Saved data entries:
Lemma handler_querystring (r : Request) : querystring (handler r) = querystring r.
Proof.
  unfold handler. destruct (headers r) as [hs|]; [|reflexivity].
  destruct (hs !! "accept") as [e|]; [|reflexivity].
  destruct (Str.truthy (value e)); reflexivity.
Qed.

Lemma handler_headers (r1 r2 : Request) :
  headers r1 = headers r2 -> headers (handler r1) = headers (handler r2).
Proof.
  unfold handler. intros E. rewrite <- E.
  destruct (headers r1) as [hs|] eqn:H1; [|congruence].
  destruct (hs !! "accept") as [e|]; [|congruence].
  destruct (Str.truthy (value e)); [reflexivity|congruence].
Qed.

Lemma restrict_lookup (b : AllowBehavior) (m : gmap string Entry) (k : string) :
  restrict b m !! k = if allows b k then m !! k else None.
Proof.
  unfold restrict. destruct (allows b k) eqn:A.
  - destruct (m !! k) as [e|] eqn:L.
    + apply map_lookup_filter_Some. split; [exact L|exact A].
    + apply map_lookup_filter_None. left. exact L.
  - apply map_lookup_filter_None. right. intros e _. simpl. congruence.
Qed.

Lemma restrict_agree (b : AllowBehavior) (m1 m2 : gmap string Entry) :
  (forall k, allows b k = true -> m1 !! k = m2 !! k) -> restrict b m1 = restrict b m2.
Proof.
  intros H. apply map_eq. intros k. rewrite !restrict_lookup.
  destruct (allows b k) eqn:A; [apply H; exact A|reflexivity].
Qed.

Lemma allows_allowList (names : list string) (k : string) :
  allows (Behavior_allowList names) k = true <-> k ∈ names.
Proof. simpl. apply bool_decide_eq_true. Qed.

Lemma allows_either_allowList (xs ys : list string) (k : string) :
  allows (either (Behavior_allowList xs) (Behavior_allowList ys)) k = true
  <-> k ∈ xs \/ k ∈ ys.
Proof. simpl. rewrite bool_decide_eq_true. apply elem_of_app. Qed.

End BackEndFacts.

Module BackEndClaims.

Import BackEnd StrFacts BackEndFacts.

(** The cache policy of the distribution has a default TTL of one day,
    a minimum TTL of one second and a maximum TTL of 365 days, and its cache
    key holds the path, the [origin] and [accept] headers and the five
    query parameters [signature], [edits], [headers], [effort] and
    [outputFormat], and nothing else of the request. *)
Theorem cachePolicy_settings (props : BackEndProps) (r : Request) (k : string) :
  let cp := bo_cachePolicy (defaultBehavior (cloudFrontDistributionProps props)) in
  cp = cachePolicy (uuid props) /\
  toSeconds (defaultTtl cp) = 86400 /\
  toSeconds (minTtl cp) = 1 /\
  toSeconds (maxTtl cp) = 365 * 86400 /\
  cp_headerBehavior cp = Behavior_allowList ["origin"; "accept"] /\
  cp_queryStringBehavior cp
    = Behavior_allowList ["signature"; "edits"; "headers"; "effort"; "outputFormat"] /\
  key_uri (cacheKey cp r) = uri r /\
  key_headers (cacheKey cp r) !! k
    = (if bool_decide (k ∈ ["origin"; "accept"]) then headersOf r !! k else None) /\
  key_querystring (cacheKey cp r) !! k
    = (if bool_decide (k ∈ ["signature"; "edits"; "headers"; "effort"; "outputFormat"])
       then querystring r !! k else None).
Proof.
  cbn zeta. repeat split; try reflexivity.
  - unfold cacheKey; cbn [key_headers]. apply restrict_lookup.
  - unfold cacheKey; cbn [key_querystring]. apply restrict_lookup.
Qed.

(** C8. The viewer-request function replaces a non-empty Accept header by
    [image/webp] when its value contains [image/webp] and by [image/jpg]
    otherwise, and returns a request without an Accept header as it is. *)
Theorem normalizeAccept_two_variants (r : Request) :
  (forall v, acceptOf r = Some v -> v <> "" ->
     (Str.Substring "image/webp" v -> acceptOf (handler r) = Some "image/webp") /\
     (~ Str.Substring "image/webp" v -> acceptOf (handler r) = Some "image/jpg")) /\
  (acceptOf r = None -> handler r = r).
Proof.
  unfold acceptOf, handler. split.
  - intros v Hv Hne.
    destruct (headers r) as [hs|]; simpl in Hv; [|discriminate].
    destruct (hs !! "accept") as [e|]; simpl in Hv; [|discriminate].
    injection Hv as Hv. subst v.
    apply truthy_nonempty in Hne. rewrite Hne. cbn [headers mbind option_bind].
    rewrite lookup_insert_eq. cbn.
    destruct (Str.includes "image/webp" (value e)) eqn:I.
    + split; [reflexivity|]. intros N. exfalso. apply N, includes_Substring, I.
    + split; [|reflexivity]. intros S. apply includes_Substring in S. congruence.
  - intros Hv.
    destruct (headers r) as [hs|]; [|reflexivity]. simpl in Hv.
    destruct (hs !! "accept") as [e|]; [simpl in Hv; discriminate|reflexivity].
Qed.

Lemma normalizeAccept_two_variants_witness :
  acceptOf (handler (Scenarios.viewerRequest
                       (Some {[ "accept" := Scenarios.entry Scenarios.browserAccept ]}) ∅))
    = Some "image/webp" /\
  acceptOf (handler (Scenarios.viewerRequest
                       (Some {[ "accept" := Scenarios.entry "image/png,*/*" ]}) ∅))
    = Some "image/jpg" /\
  handler (Scenarios.viewerRequest (Some ∅) ∅) = Scenarios.viewerRequest (Some ∅) ∅.
Proof.
  split; [|split].
  - destruct (normalizeAccept_two_variants
                (Scenarios.viewerRequest
                   (Some {[ "accept" := Scenarios.entry Scenarios.browserAccept ]}) ∅))
      as [H _].
    destruct (H Scenarios.browserAccept) as [Hw _]; [reflexivity|discriminate|].
    apply Hw. exists "text/html,image/avif,", ",image/apng,*/*;q=0.8". reflexivity.
  - destruct (normalizeAccept_two_variants
                (Scenarios.viewerRequest
                   (Some {[ "accept" := Scenarios.entry "image/png,*/*" ]}) ∅))
      as [H _].
    destruct (H "image/png,*/*") as [_ Hj]; [reflexivity|discriminate|].
    apply Hj. intros S. apply includes_Substring in S. vm_compute in S. discriminate.
  - apply (normalizeAccept_two_variants (Scenarios.viewerRequest (Some ∅) ∅)).
    reflexivity.
Defined.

### The problem
Copy out every line of the data where the word "edits" occurs.

### Solution to this exercise
    query parameters [signature], [edits], [headers], [effort] and
    = Behavior_allowList ["signature"; "edits"; "headers"; "effort"; "outputFormat"] /\
    = (if bool_decide (k ∈ ["signature"; "edits"; "headers"; "effort"; "outputFormat"])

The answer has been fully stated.